### WHAT IS EXPECTED:
Please print exactly the line containing "Definition toString (z" and every line after it to the end of the records below, and nothing more.
[GIVEN ENTRIES]
(** * pymps: the subspace-angle engine and eigenvalue locator of [PolygonEVP]

    A shallow embedding of [src/pymps/mps.py] and of the quadrature
    rules of [src/pymps/quad.py].

    Conventions of the embedding.
    - A Python float is an exact rational ([Q]); NaN and the infinities are
      outside the model, except where the source builds [+inf] itself
      ([xfloat]).  Rounding is not modelled.
    - The dense linear algebra of [scipy.linalg] and [pygsvd] is a record of
      oracles ([Kernel]); [numpy]'s scalar constant and function form a
      second ([NumPy]); the helpers of [utils.py] that the methods call
      form a third ([Utils]); the collaborators of [__init__] ([bases.py]
      and the geometry helpers) form a fourth ([Geometry]).  The
      collaborators of the remaining methods ([Numerics], [BasisMethods],
      [PolygonUtils]) are introduced where they are first needed.
    - A Python exception is a value of [exn]; a call that can raise returns
      a [result].  The f-strings of the messages are kept as lists of
      fragments.
    - The [functools] caches are transparent for functions without effects
      and are not modelled. *)

From Stdlib Require Import List Bool Arith ZArith QArith Qabs Lia Lqa String.
From Stdlib Require Import Sorted Permutation.
Import ListNotations.
Open Scope Q_scope.

(** ** Exceptions and results *)

(** One piece of an f-string. *)
Inductive fragment : Type :=
| Lit (s : string)          (* literal text *)
| FmtFloat (x : Q)          (* {x} *)
| Fmt3e (x : Q)             (* {x:.3e} *)
| Fmt3eInf                  (* {x:.3e} for x = +inf *)
| FmtNat (n : nat).         (* {n} for an integer *)

Definition message := list fragment.

Inductive exn : Type :=
| ValueError (msg : message)
| IndexError
| AttributeError (attr : string)
| UnboundLocalError (var : string)
| NameError (var : string)
| TypeError (msg : message)
| LinAlgError.

Inductive result (A : Type) : Type :=
| Ok (a : A)
| Raise (e : exn).
Arguments Ok {A} a.
Arguments Raise {A} e.

Definition bind {A B : Type} (m : result A) (k : A -> result B) : result B :=
  match m with
  | Ok a => k a
  | Raise e => Raise e
  end.
(** * Migration management of the enhanced PostgreSQL MCP server

    A shallow embedding of [src/services/MigrationService.ts], of the part of
    [src/services/SchemaService.ts] it consumes and of the migration tool
    handlers of [src/index.ts], with the properties of the migration store,
    the revert synthesizer and the orchestrating handlers.

    Conventions of the embedding.
    - A JavaScript string is a [string]: a sequence of code units, here the
      code units below 256 (SQL text, identifiers and file names).
    - [Date.now()] and [crypto.randomBytes(4)] are inputs of the call that
      reads them.
    - Asynchronous code runs one handler at a time: an [await] is a
      sequencing point of a state-and-exception monad over the file system
      and the trace of effects.
    - The file system maps paths, as lists of components, to directories
      and files; its operations fail as those of [fs/promises] do on
      missing, existing or mistyped entries (permissions and device errors
      are left out). The metadata file holds text or the JSON text of a
      document [{ migrations: [...] }].
    - A database connection is any function from the history of effects and
      a statement to the answer of the server, so that a property of all
      clients is a property of all executions. *)

From Stdlib Require Import ZArith NArith String Ascii List Bool Lia Sorted.
From Stdlib.Strings Require Import Byte.
From stdpp Require Import base option list strings gmap.

(** ** JavaScript primitives used by the services *)

Module Js.

(** [s.split(sep)] for a separator of one code unit: the pieces between
    the occurrences of [sep]; never the empty array. *)
Fixpoint split (sep : ascii) (s : string) : list string :=
  match s with
  | EmptyString => [EmptyString]
  | String c s' =>
      if Ascii.eqb c sep then EmptyString :: split sep s'
      else match split sep s' with
           | [] => [String c EmptyString]
           | piece :: pieces => String c piece :: pieces
           end
  end.

(** [arr.join(sep)]. *)
Fixpoint join (sep : string) (l : list string) : string :=
  match l with
  | [] => ""
  | [x] => x
  | x :: rest => x +:+ sep +:+ join sep rest
  end.

(** A value of type [string | undefined] inside a template literal. *)
Definition template (v : option string) : string :=
  match v with
  | Some s => s
  | None => "undefined"
  end.

(** Truthiness of a [string | undefined]: [undefined] and [''] are falsy. *)
Definition truthy (v : option string) : bool :=
  match v with
  | Some (String _ _) => true
  | _ => false
  end.

(** [a === b] on strings. *)
Definition strict_eq (a b : string) : bool := String.eqb a b.

(** [a < b] on strings: lexicographic on code units. *)
Definition lt (a b : string) : bool := String.ltb a b.

(** Decimal digits of a natural number, least significant first. *)
Fixpoint digits_le (fuel : nat) (n : N) : list N :=
  match fuel with
  | O => []
  | S fuel' =>
      (n mod 10)%N ::
        (if (n / 10 =? 0)%N then [] else digits_le fuel' (n / 10)%N)
  end.

Definition digit_char (d : N) : ascii := ascii_of_N (48 + d).

Definition string_of_digits (ds : list N) : string :=
  string_of_list_ascii (map digit_char ds).

Definition N_toString (n : N) : string :=
  string_of_digits (rev (digits_le (S (N.to_nat (N.log2 n))) n)).

(** [n.toString()] for an integral number [n] (below 1e21 in magnitude, as
    every millisecond clock value is). *)
Definition toString (z : Z) : string :=
  match z with
  | Zneg p => "-" +:+ N_toString (Npos p)
  | _ => N_toString (Z.to_N z)
  end.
[/GIVEN ENTRIES]
### ANSWER TO THIS PROBLEM:
Definition toString (z : Z) : string :=
  match z with
  | Zneg p => "-" +:+ N_toString (Npos p)
  | _ => N_toString (Z.to_N z)
  end.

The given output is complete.